Architecture-only repository. Documents the
braindecode.models.EEGTCNetclass. No pretrained weights are distributed here. Instantiate the model and train it on your own data.
Quick start
pip install braindecode
from braindecode.models import EEGTCNet
model = EEGTCNet(
n_chans=22,
sfreq=250,
input_window_seconds=4.0,
n_outputs=4,
)
The signal-shape arguments above are illustrative defaults — adjust to match your recording.
Documentation
- Full API reference: https://braindecode.org/stable/generated/braindecode.models.EEGTCNet.html
- Interactive browser (live instantiation, parameter counts): https://huggingface.co/spaces/braindecode/model-explorer
- Source on GitHub: https://github.com/braindecode/braindecode/blob/master/braindecode/models/eegtcnet.py#L15
Architecture
Parameters
| Parameter | Type | Description |
|---|---|---|
activation |
nn.Module, optional | Activation function to use.

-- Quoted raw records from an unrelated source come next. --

Lemma impact_seeds_spec path : ∃ seeds, impact_seeds t path = Some seeds ∧ ∀ s, s ∈ seeds ↔ seed path s.
Proof.
  unfold impact_seeds. destruct (All t !! path) as [p|] eqn:Hp.
  2: { exists [path]. split; [done|]. intros s. rewrite list_elem_of_singleton. split; [by left|]. intros [->|(? & ? & ? & ? & ? & _)]; [done|congruence]. }
  destruct (tw_all _ Hwf _ _ Hp) as (n & Hn & _). rewrite Hn. simpl. pose proof (tw_leaf _ Hwf _ _ Hn) as Hleaf. destruct (IsLeaf n).
  { symmetry in Hleaf. apply bool_decide_eq_true in Hleaf. exists [path]. split; [done|]. intros s. rewrite list_elem_of_singleton.
    split; [by left|]. intros [->|(p' & n' & c & ? & ? & ? & Hc & _)]; [done|]. simplify_eq. rewrite Hleaf in Hc. by apply elem_of_nil in Hc. }
  pose proof (lookup_lt_Some _ _ _ Hn) as Hlt. destruct (length (heap t)) as [|fuel] eqn:El; [lia|].
  destruct (walk_forest t Hwf dead_node fuel (Children n) []) as (l & E & _ & Hin).
  - intros c Hc. destruct (tw_child _ Hwf _ _ _ Hn Hc) as (? & m & Hm%lookup_lt_Some & _). apply walk_pruned_spec; [done|lia|lia].
  - by eapply tw_children.
  - intros c1 c2 q H1 H2. apply (siblings_disjoint t Hwf dead_node p); by exists n.
  - constructor.
  - intros c q _ Hq. by apply elem_of_nil in Hq.
  - rewrite (collectLeafPaths_walk t Hwf fuel p n l [path] Hn E). eexists. split; [done|]. intros s.
    rewrite elem_of_app, list_elem_of_singleton, list_elem_of_fmap. unfold seed. setoid_rewrite list_elem_of_filter. setoid_rewrite Hin.
    setoid_rewrite elem_of_nil. naive_solver.
Qed.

Default is nn.ELU(). |
depth_multiplier |
int, optional | Depth multiplier for the depthwise convolution. Default is 2. |
filter_1 |
int, optional | Number of temporal filters in the first convolutional layer. Default is 8. |
kern_length |
int, optional | Length of the temporal kernel in the first convolutional layer. Default is 64. |
dropout |
float, optional | Dropout rate. Default is 0.5. |
depth |
int, optional | Number of residual blocks in the TCN. Default is 2. |
kernel_size |
int, optional | Size of the temporal convolutional kernel in the TCN. Default is 4. |
filters |
int, optional | Number of filters in the TCN convolutional layers. Default is 12. |
max_norm_const |
float | Maximum L2-norm constraint imposed on weights of the last fully-connected layer. Defaults to 0.25. |
References
- Ingolfsson, T. M., Hersche, M., Wang, X., Kobayashi, N., Cavigelli, L., & Benini, L. (2020). EEG-TCNet: An accurate temporal convolutional network for embedded motor-imagery brain–machine interfaces. https://doi.org/10.48550/arXiv.2006.00622
Citation
Cite the original architecture paper (see References above) and braindecode:
@article{aristimunha2025braindecode,
title = {Braindecode: a deep learning library for raw electrophysiological data},
author = {Aristimunha, Bruno and others},
journal = {Zenodo},
year = {2025},
doi = {10.5281/zenodo.17699192},
}
License
BSD-3-Clause for the model code (matching braindecode). Pretraining-derived weights, if you fine-tune from a checkpoint, inherit the licence of that checkpoint and its training corpus.